## [The data]
--------------------------------------------------

(** The walk from a cursor over a chain that does not fit: the call
    that does not fit raises [RecursionError]; every call above prints
    the body of its page and raises it again.  [capacity] requests have
    been sent and [capacity] bodies printed. *)
Lemma page_within_overflow (final : Response -> Prop) (self : Sigfox) :
  forall (capacity : nat) (pages : list (list value)) (u : value) (w : World)
         (fuel : nat),
    chain backend final (sent w) (page_request self u) self pages ->
    (capacity <= length pages)%nat ->
    (capacity + 1 <= fuel)%nat ->
    exists w',
      device_messages_page_within backend capacity fuel self u w
      = (Raise RecursionError, w')
      /\ length (sent w') = (length (sent w) + capacity)%nat
      /\ length (stdout w') = (length (stdout w) + capacity)%nat.
Proof.
  induction capacity as [|c IH]; intros pages u w fuel Hc Hcap Hfuel.
  - destruct fuel as [|n]; [lia|].
    exists w. cbn. repeat split; lia.
  - destruct pages as [|d rest]; [simpl in Hcap; lia|].
    destruct fuel as [|[|n]]; [lia .. |].
    cbn [chain] in Hc.
    destruct (Hc (clock (entry PageLimiter w))) as (u' & _ & Hp & Hc').
    set (w1 := after_send (entry PageLimiter w) (page_request self u)
                 (backend (sent w) (clock (entry PageLimiter w))
                    (page_request self u))) in *.
    assert (Hs1 : sent w1 = (clock (entry PageLimiter w), page_request self u)
                            :: sent w)
      by apply sent_after_send_entry.
    assert (Ho1 : stdout w1 = stdout w)
      by (subst w1; unfold after_send; cbn [stdout]; apply stdout_entry).
    rewrite <- Hs1 in Hc'.
    destruct (IH rest u' w1 (S n) Hc') as (w' & E & Hlen & Hout);
      [simpl in Hcap; lia | lia |].
    rewrite page_within_call; fold w1.
    + erewrite walk_response_reraise by (eassumption || reflexivity).
      eexists. split; [reflexivity|]. cbn [sent stdout length].
      rewrite Hlen, Hout, Hs1, Ho1. cbn [length]. split; lia.
    + apply Hp.
    + erewrite walk_response_reraise by (eassumption || reflexivity).
      apply not_rate_limit_Raise. reflexivity.
Qed.

(** The same four walks, from [device_messages]. *)
Lemma messages_within_all (pages : list (list value)) (dlast : list value)
    (self : Sigfox) (device_id : string) (ps : option (list (string * value)))
    (capacity : nat) (w : World) (fuel : nat) :
  chain backend (fun r => is_page r dlast None) (sent w)
    (messages_request self device_id ps) self pages ->
  (length pages < capacity)%nat ->
  (length pages + 2 <= fuel)%nat ->
  exists w',
    device_messages_within backend capacity fuel self device_id ps w
    = (Return (VList (concat pages ++ dlast)), w')
    /\ length (sent w') = (length (sent w) + length pages + 1)%nat
    /\ stdout w' = stdout w.
Proof.
  intros Hc Hcap Hfuel.
  destruct fuel as [|[|n]]; [simpl in Hfuel; lia .. |].
  destruct capacity as [|c]; [simpl in Hcap; lia|].
  destruct pages as [|d rest]; cbn [chain] in Hc;
    specialize (Hc (clock (entry MessagesLimiter w))).
  - rewrite messages_within_call.
    + erewrite walk_response_last by exact Hc.
      eexists. split; [reflexivity|]. split.
      * rewrite sent_after_send_entry. cbn. lia.
      * unfold after_send. cbn [stdout]. apply stdout_entry.
    + apply Hc.
    + erewrite walk_response_last by exact Hc. cbn. auto with rate.
  - destruct Hc as (u & _ & Hp & Hc).
    set (w1 := after_send (entry MessagesLimiter w)
                 (messages_request self device_id ps)
                 (backend (sent w) (clock (entry MessagesLimiter w))
                    (messages_request self device_id ps))) in *.
    assert (Hs1 : sent w1 = (clock (entry MessagesLimiter w),
                             messages_request self device_id ps) :: sent w)
      by apply sent_after_send_entry.
    assert (Ho1 : stdout w1 = stdout w)
      by (subst w1; unfold after_send; cbn [stdout]; apply stdout_entry).
    rewrite <- Hs1 in Hc.
    destruct (page_within_all rest dlast self c u w1 (S (S n)) Hc)
      as (w' & E & Hlen & Hout);
      [simpl in Hcap; lia | simpl in Hfuel |- *; lia |].
    rewrite messages_within_call; fold w1.
    + erewrite walk_response_next by eassumption.
      eexists. split; [cbn [concat]; rewrite <- app_assoc; reflexivity|].
      split.
      * rewrite Hlen, Hs1. cbn. lia.
      * rewrite Hout. exact Ho1.
    + apply Hp.
    + erewrite walk_response_next by eassumption. cbn. auto with rate.
Qed.

Lemma messages_within_truncated (final : Response -> Prop)
    (pages : list (list value)) (self : Sigfox) (device_id : string)
    (ps : option (list (string * value))) (capacity : nat) (w : World)
    (fuel : nat) :
  (forall r, final r -> lacks_data r) ->
  pages <> [] ->
  chain backend final (sent w) (messages_request self device_id ps) self pages ->
  (length pages < capacity)%nat ->
  (length pages + 2 <= fuel)%nat ->
  exists w' r,
    final r
    /\ device_messages_within backend capacity fuel self device_id ps w
       = (Return (VList (concat pages)), w')
    /\ stdout w' = PPrint (VStr (text r)) :: stdout w.
Proof.
  intros Hfin Hne Hc Hcap Hfuel.
  destruct pages as [|d rest]; [congruence|].
  destruct fuel as [|[|n]]; [simpl in Hfuel; lia .. |].
  destruct capacity as [|c]; [simpl in Hcap; lia|].
  cbn [chain] in Hc.
  destruct (Hc (clock (entry MessagesLimiter w))) as (u & _ & Hp & Hc').
  set (w1 := after_send (entry MessagesLimiter w)
               (messages_request self device_id ps)
               (backend (sent w) (clock (entry MessagesLimiter w))
                  (messages_request self device_id ps))) in *.
  assert (Hs1 : sent w1 = (clock (entry MessagesLimiter w),
                           messages_request self device_id ps) :: sent w)
    by apply sent_after_send_entry.
  assert (Ho1 : stdout w1 = stdout w)
    by (subst w1; unfold after_send; cbn [stdout]; apply stdout_entry).
  rewrite <- Hs1 in Hc'.
  destruct (page_within_truncated final rest self Hfin c u w1 (S (S n)) Hc')
    as (w' & r & Hr & E & Hout);
    [simpl in Hcap; lia | simpl in Hfuel |- *; lia |].
  exists w', r. split; [exact Hr|].
  rewrite Ho1 in Hout. split; [|exact Hout].
  destruct rest as [|d' rest'].
  - rewrite messages_within_call; fold w1.
    + erewrite walk_response_swallow by eassumption.
      cbn [concat]. rewrite app_nil_r. reflexivity.
    + apply Hp.
    + erewrite walk_response_swallow by eassumption. cbn. auto with rate.
  - rewrite messages_within_call; fold w1.
    + erewrite walk_response_next by eassumption. reflexivity.
    + apply Hp.
    + erewrite walk_response_next by eassumption. cbn. auto with rate.
Qed.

--------------------------------------------------

## [Your assignment]
Print all records shown above, word for word.

## [Answer for this exercise]
(** The walk from a cursor over a chain that does not fit: the call
    that does not fit raises [RecursionError]; every call above prints
    the body of its page and raises it again.  [capacity] requests have
    been sent and [capacity] bodies printed. *)
Lemma page_within_overflow (final : Response -> Prop) (self : Sigfox) :
  forall (capacity : nat) (pages : list (list value)) (u : value) (w : World)
         (fuel : nat),
    chain backend final (sent w) (page_request self u) self pages ->
    (capacity <= length pages)%nat ->
    (capacity + 1 <= fuel)%nat ->
    exists w',
      device_messages_page_within backend capacity fuel self u w
      = (Raise RecursionError, w')
      /\ length (sent w') = (length (sent w) + capacity)%nat
      /\ length (stdout w') = (length (stdout w) + capacity)%nat.
Proof.
  induction capacity as [|c IH]; intros pages u w fuel Hc Hcap Hfuel.
  - destruct fuel as [|n]; [lia|].
    exists w. cbn. repeat split; lia.
  - destruct pages as [|d rest]; [simpl in Hcap; lia|].
    destruct fuel as [|[|n]]; [lia .. |].
    cbn [chain] in Hc.
    destruct (Hc (clock (entry PageLimiter w))) as (u' & _ & Hp & Hc').
    set (w1 := after_send (entry PageLimiter w) (page_request self u)
                 (backend (sent w) (clock (entry PageLimiter w))
                    (page_request self u))) in *.
    assert (Hs1 : sent w1 = (clock (entry PageLimiter w), page_request self u)
                            :: sent w)
      by apply sent_after_send_entry.
    assert (Ho1 : stdout w1 = stdout w)
      by (subst w1; unfold after_send; cbn [stdout]; apply stdout_entry).
    rewrite <- Hs1 in Hc'.
    destruct (IH rest u' w1 (S n) Hc') as (w' & E & Hlen & Hout);
      [simpl in Hcap; lia | lia |].
    rewrite page_within_call; fold w1.
    + erewrite walk_response_reraise by (eassumption || reflexivity).
      eexists. split; [reflexivity|]. cbn [sent stdout length].
      rewrite Hlen, Hout, Hs1, Ho1. cbn [length]. split; lia.
    + apply Hp.
    + erewrite walk_response_reraise by (eassumption || reflexivity).
      apply not_rate_limit_Raise. reflexivity.
Qed.

(** The same four walks, from [device_messages]. *)
Lemma messages_within_all (pages : list (list value)) (dlast : list value)
    (self : Sigfox) (device_id : string) (ps : option (list (string * value)))
    (capacity : nat) (w : World) (fuel : nat) :
  chain backend (fun r => is_page r dlast None) (sent w)
    (messages_request self device_id ps) self pages ->
  (length pages < capacity)%nat ->
  (length pages + 2 <= fuel)%nat ->
  exists w',
    device_messages_within backend capacity fuel self device_id ps w
    = (Return (VList (concat pages ++ dlast)), w')
    /\ length (sent w') = (length (sent w) + length pages + 1)%nat
    /\ stdout w' = stdout w.
Proof.
  intros Hc Hcap Hfuel.
  destruct fuel as [|[|n]]; [simpl in Hfuel; lia .. |].
  destruct capacity as [|c]; [simpl in Hcap; lia|].
  destruct pages as [|d rest]; cbn [chain] in Hc;
    specialize (Hc (clock (entry MessagesLimiter w))).
  - rewrite messages_within_call.
    + erewrite walk_response_last by exact Hc.
      eexists. split; [reflexivity|]. split.
      * rewrite sent_after_send_entry. cbn. lia.
      * unfold after_send. cbn [stdout]. apply stdout_entry.
    + apply Hc.
    + erewrite walk_response_last by exact Hc. cbn. auto with rate.
  - destruct Hc as (u & _ & Hp & Hc).
    set (w1 := after_send (entry MessagesLimiter w)
                 (messages_request self device_id ps)
                 (backend (sent w) (clock (entry MessagesLimiter w))
                    (messages_request self device_id ps))) in *.
    assert (Hs1 : sent w1 = (clock (entry MessagesLimiter w),
                             messages_request self device_id ps) :: sent w)
      by apply sent_after_send_entry.
    assert (Ho1 : stdout w1 = stdout w)
      by (subst w1; unfold after_send; cbn [stdout]; apply stdout_entry).
    rewrite <- Hs1 in Hc.
    destruct (page_within_all rest dlast self c u w1 (S (S n)) Hc)
      as (w' & E & Hlen & Hout);
      [simpl in Hcap; lia | simpl in Hfuel |- *; lia |].
    rewrite messages_within_call; fold w1.
    + erewrite walk_response_next by eassumption.
      eexists. split; [cbn [concat]; rewrite <- app_assoc; reflexivity|].
      split.
      * rewrite Hlen, Hs1. cbn. lia.
      * rewrite Hout. exact Ho1.
    + apply Hp.
    + erewrite walk_response_next by eassumption. cbn. auto with rate.
Qed.

Lemma messages_within_truncated (final : Response -> Prop)
    (pages : list (list value)) (self : Sigfox) (device_id : string)
    (ps : option (list (string * value))) (capacity : nat) (w : World)
    (fuel : nat) :
  (forall r, final r -> lacks_data r) ->
  pages <> [] ->
  chain backend final (sent w) (messages_request self device_id ps) self pages ->
  (length pages < capacity)%nat ->
  (length pages + 2 <= fuel)%nat ->
  exists w' r,
    final r
    /\ device_messages_within backend capacity fuel self device_id ps w
       = (Return (VList (concat pages)), w')
    /\ stdout w' = PPrint (VStr (text r)) :: stdout w.
Proof.
  intros Hfin Hne Hc Hcap Hfuel.
  destruct pages as [|d rest]; [congruence|].
  destruct fuel as [|[|n]]; [simpl in Hfuel; lia .. |].
  destruct capacity as [|c]; [simpl in Hcap; lia|].
  cbn [chain] in Hc.
  destruct (Hc (clock (entry MessagesLimiter w))) as (u & _ & Hp & Hc').
  set (w1 := after_send (entry MessagesLimiter w)
               (messages_request self device_id ps)
               (backend (sent w) (clock (entry MessagesLimiter w))
                  (messages_request self device_id ps))) in *.
  assert (Hs1 : sent w1 = (clock (entry MessagesLimiter w),
                           messages_request self device_id ps) :: sent w)
    by apply sent_after_send_entry.
  assert (Ho1 : stdout w1 = stdout w)
    by (subst w1; unfold after_send; cbn [stdout]; apply stdout_entry).
  rewrite <- Hs1 in Hc'.
  destruct (page_within_truncated final rest self Hfin c u w1 (S (S n)) Hc')
    as (w' & r & Hr & E & Hout);
    [simpl in Hcap; lia | simpl in Hfuel |- *; lia |].
  exists w', r. split; [exact Hr|].
  rewrite Ho1 in Hout. split; [|exact Hout].
  destruct rest as [|d' rest'].
  - rewrite messages_within_call; fold w1.
    + erewrite walk_response_swallow by eassumption.
      cbn [concat]. rewrite app_nil_r. reflexivity.
    + apply Hp.
    + erewrite walk_response_swallow by eassumption. cbn. auto with rate.
  - rewrite messages_within_call; fold w1.
    + erewrite walk_response_next by eassumption. reflexivity.
    + apply Hp.
    + erewrite walk_response_next by eassumption. cbn. auto with rate.
Qed.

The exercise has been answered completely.